─── Data extract

(* ===== verification/Routing.v ===== *)
(** Looking values up and announcing them, as the rest of the code does it
    through [struct IpfsRouting] (include/ipfs/routing/routing.h), with the
    offline implementation (src/routing/offline.c). *)

From S2P Require Import Prelude Libc Protobuf Libs Storage ProtobufRef LibsRef.
From S2P Require Import Cid UnixFS MerkleNode Block Blockstore Merkledag.

(** The two function pointers the importer and the exporter call. *)
Class Routing {DS : Datastore} := {
  rt_GetValue : option bytes -> Z -> io unit bytes;
  rt_Provide : option bytes -> Z -> io unit unit
}.

Section Offline.
Context {PB : Protobuf} {MH : Multihash} {SH : Sha256} {B32 : Base32} {B58 : Base58}.
Context {OS : OsUtils} {DS : Datastore}.
Context (path : bytes).

(** [local_node->mode == MODE_API_AVAILABLE], and what a post of a command, a
    subcommand and an argument to the API answers. *)
Context (mode_api_available : bool).
Context (ipfs_core_http_request_post : bytes -> bytes -> bytes -> option bytes).

Definition ipfs_routing_generic_get_value (key : option bytes) (key_size : Z)
  : io unit bytes :=
  if mode_api_available then
    buffer ← lift (ipfs_cid_hash_to_base58 key key_size 256);
    match ipfs_core_http_request_post (str "dht") (str "get") buffer with
    | None => fail ()
    | Some response => if 0 <? len response then mret response else fail ()
    end
  else
    node ← ipfs_merkledag_get path key key_size true;
    size ← lift (ipfs_hashtable_node_protobuf_encode_size node);
    let protobuf_size := i32 size in
    lift (on_err (ipfs_hashtable_node_protobuf_encode node (u64 protobuf_size)) ()).

(** Without the API nothing is announced. *)
Definition ipfs_routing_offline_provide (incoming_hash : option bytes)
  (incoming_hash_size : Z) : io unit unit :=
  if mode_api_available then
    buffer ← lift (ipfs_cid_hash_to_base58 incoming_hash incoming_hash_size 256);
    match ipfs_core_http_request_post (str "dht") (str "provide") buffer with
    | None => fail ()
    | Some _ => mret ()
    end
  else fail ().

Definition ipfs_routing_offline_find_peer : option bytes := None.
Definition ipfs_routing_offline_ping (ErrOffline : Z) : Z := ErrOffline.

(** The function pointers of [ipfs_routing_new_offline]. *)
Definition ipfs_routing_new_offline : Routing := {|
  rt_GetValue := ipfs_routing_generic_get_value;
  rt_Provide := ipfs_routing_offline_provide
|}.
End Offline.

(** * Properties *)

Section Facts.
Context {PB : Protobuf} {MH : Multihash} {SH : Sha256} {B32 : Base32} {B58 : Base58}.
Context {OS : OsUtils} {DS : Datastore}.
Context `{!ProtobufLaws PB} `{!MultihashLaws MH} `{!Sha256Laws SH} `{!Base32Laws B32}.
Context `{!OsUtilsLaws OS} `{!DatastoreLaws DS}.
Context (path : bytes) (http : bytes -> bytes -> bytes -> option bytes).

(** A loaded node encodes as the node it was saved from. *)
Lemma link_saved_wire l : link_wire (link_saved l) = link_wire l.
Proof.
  unfold link_wire, link_fields, link_saved, link_name at 1. cbn.
  rewrite c_str_id by apply link_name_cstring. reflexivity.
Qed.
Lemma node_saved_wire n : node_wf n -> node_wire (node_saved n) = node_wire n.
Proof.
  intros Hn. pose proof (node_saved_data n Hn) as Hd.
  unfold node_wire, node_fields. rewrite Hd. cbn [node_saved nd_links nd_data_size].
  rewrite map_map. do 2 f_equal. apply map_ext. intros l. rewrite link_saved_wire. reflexivity.
Qed.
Lemma node_saved_room n : node_room (node_saved n) = node_room n.
Proof.
  unfold node_room. cbn [node_saved nd_links nd_data_size]. rewrite map_map.
  f_equal. f_equal. apply map_ext. intros l. rewrite link_saved_room. reflexivity.
Qed.
Lemma loaded_wire n : node_wf n -> node_wire (loaded n) = node_wire n.
Proof. intros Hn. unfold loaded. rewrite with_hash_wire. apply node_saved_wire, Hn. Qed.

Lemma offline_get_value_absent h w :
  datastore_get h (w_ds w) = None ->
  ipfs_routing_generic_get_value path false http (Some h) (len h) w = (Err (), w).
Proof.
  intros H. unfold ipfs_routing_generic_get_value, mbind, io_bind.
  rewrite merkledag_get_unknown by assumption. reflexivity.
Qed.
Lemma offline_get_value_ok n w :
  node_savable n -> node_room n < 2 ^ 31 -> stored path n w ->
  ipfs_routing_generic_get_value path false http (Some (node_hash n)) 32 w =
    (Ok (node_wire n), w).
Proof.
  intros Hn Hr Hs. pose proof (node_hash_len n Hn) as Hl.
  pose proof (savable_wf n Hn) as Hw. pose proof (node_wire_bound n Hw) as Hb.
  pose proof (node_room_nonneg n Hw) as Hr0.
  assert (Hlw : node_wf (loaded n)) by (apply with_hash_wf, node_saved_wf, Hw).
  unfold ipfs_routing_generic_get_value.
  pose proof (merkledag_get_ok path n w true Hn Hs) as Hg. rewrite Hl in Hg.
  rewrite (io_bind_ok _ _ w _ w Hg). rewrite node_encode_size_eq by assumption.
  rewrite (io_bind_ok _ _ w (node_room n) w)
    by (unfold lift, loaded; rewrite <- (node_saved_room n); reflexivity).
  rewrite i32_small, u64_small by lia. unfold lift.
  rewrite node_encode_fields by (rewrite ?loaded_wire by assumption; assumption || lia).
  rewrite loaded_wire by assumption. reflexivity.
Qed.
End Facts.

──────

— Task description —
From the data above, return every line from the line that has "intros H. unfold" up to and including the line that has "by (unfold lift, loaded;", exactly.

— Response to the exercise —
  intros H. unfold ipfs_routing_generic_get_value, mbind, io_bind.
  rewrite merkledag_get_unknown by assumption. reflexivity.
Qed.
Lemma offline_get_value_ok n w :
  node_savable n -> node_room n < 2 ^ 31 -> stored path n w ->
  ipfs_routing_generic_get_value path false http (Some (node_hash n)) 32 w =
    (Ok (node_wire n), w).
Proof.
  intros Hn Hr Hs. pose proof (node_hash_len n Hn) as Hl.
  pose proof (savable_wf n Hn) as Hw. pose proof (node_wire_bound n Hw) as Hb.
  pose proof (node_room_nonneg n Hw) as Hr0.
  assert (Hlw : node_wf (loaded n)) by (apply with_hash_wf, node_saved_wf, Hw).
  unfold ipfs_routing_generic_get_value.
  pose proof (merkledag_get_ok path n w true Hn Hs) as Hg. rewrite Hl in Hg.
  rewrite (io_bind_ok _ _ w _ w Hg). rewrite node_encode_size_eq by assumption.
  rewrite (io_bind_ok _ _ w (node_room n) w)
    by (unfold lift, loaded; rewrite <- (node_saved_room n); reflexivity).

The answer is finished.